ABOUT THIS TASK:
Lines below containing the word "vector" should be copied out.

Stored data:

*** Block opens ***

(** * ObscuraRT: frame sources, colour conversion and the compute resource set

    A shallow embedding of [frame_grabber.cpp], [compute_pipeline.cpp] and the
    upload step of [main.cpp], with the properties of the specification
    stated and settled against it.

    Conventions.  A [uint32_t] is a [Z] in [0, 2^32) and every arithmetic
    operation of the source on it is followed by [u32]; a [uint8_t] is a [Z]
    in [0, 256).  A [std::vector<uint8_t>] is a [list Z].  A C++ execution
    that leaves defined behaviour (a store outside a vector, a division by
    zero) has no result: [None] or [Undefined]. *)

From Stdlib Require Import String ZArith List Lia Bool Arith.
Import ListNotations.
Local Open Scope Z_scope.

(* ================================================================== *)
(** * Part I: the embedding                                            *)
(* ================================================================== *)

(** ** Machine arithmetic and raw storage *)

Module Machine.

Definition u32 (z : Z) : Z := z mod 2 ^ 32.
Definition u8 (z : Z) : Z := z mod 2 ^ 8.

(** A value of type [int], two's complement on 32 bits. *)
Definition i32 (z : Z) : Z := (z + 2 ^ 31) mod 2 ^ 32 - 2 ^ 31.

(** Unsigned division as the hardware has it: no result for a zero divisor. *)
Definition udiv (a b : Z) : option Z :=
  if b =? 0 then None else Some (a / b).

(** [std::vector<uint8_t>::resize(n)]: keeps the first [n] elements and
    value-initialises the new ones. *)
Definition resize (v : list Z) (n : nat) : list Z :=
  firstn n v ++ repeat 0 (n - length v).

(** [*(base + i) = b] for a pointer into the storage [buf]. *)
Fixpoint store (buf : list Z) (i : nat) (b : Z) : option (list Z) :=
  match buf, i with
  | [], _ => None
  | _ :: t, O => Some (b :: t)
  | h :: t, S i' => option_map (cons h) (store t i' b)
  end.

(** [for (uint32_t i = i0; i < i0 + n; i++) body(i)], threading the state
    and stopping at the first undefined step. *)
Fixpoint for_upto {S : Type} (n : nat) (i : Z)
         (body : Z -> S -> option S) (s : S) : option S :=
  match n with
  | O => Some s
  | Datatypes.S n' =>
      match body i s with
      | None => None
      | Some s' => for_upto n' (i + 1) body s'
      end
  end.

(** The integers [i0, i0+1, ..., i0+n-1]. *)
Fixpoint zrange (i0 : Z) (n : nat) : list Z :=
  match n with
  | O => []
  | Datatypes.S n' => i0 :: zrange (i0 + 1) n'
  end.

End Machine.
Import Machine.

Declare Scope opt_scope.
Notation "x <- c ;; k" :=
  (match c with Some x => k | None => None end)
  (at level 61, c at next level, right associativity) : opt_scope.
Local Open Scope opt_scope.

(** ** [struct Frame] *)

Record Frame : Type := mkFrame
  { width : Z;
    height : Z;
    stride : Z;          (* bytes per row *)
    data : list Z }.

Definition getTotalBytes (f : Frame) : nat := length (data f).

(** The byte of a frame at offset [i]. *)
Definition byte_at (f : Frame) (i : Z) : option Z :=
  nth_error (data f) (Z.to_nat i).

(** ** [class FrameGrabber]: the synthetic gradient *)

Module FrameGrabber.

Record t : Type := mk
  { width_ : Z;
    height_ : Z;
    frame_count_ : Z }.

*** Block closes ***

REPLY TO THE TASK:
    in [0, 256).  A [std::vector<uint8_t>] is a [list Z].  A C++ execution
    that leaves defined behaviour (a store outside a vector, a division by
(** [std::vector<uint8_t>::resize(n)]: keeps the first [n] elements and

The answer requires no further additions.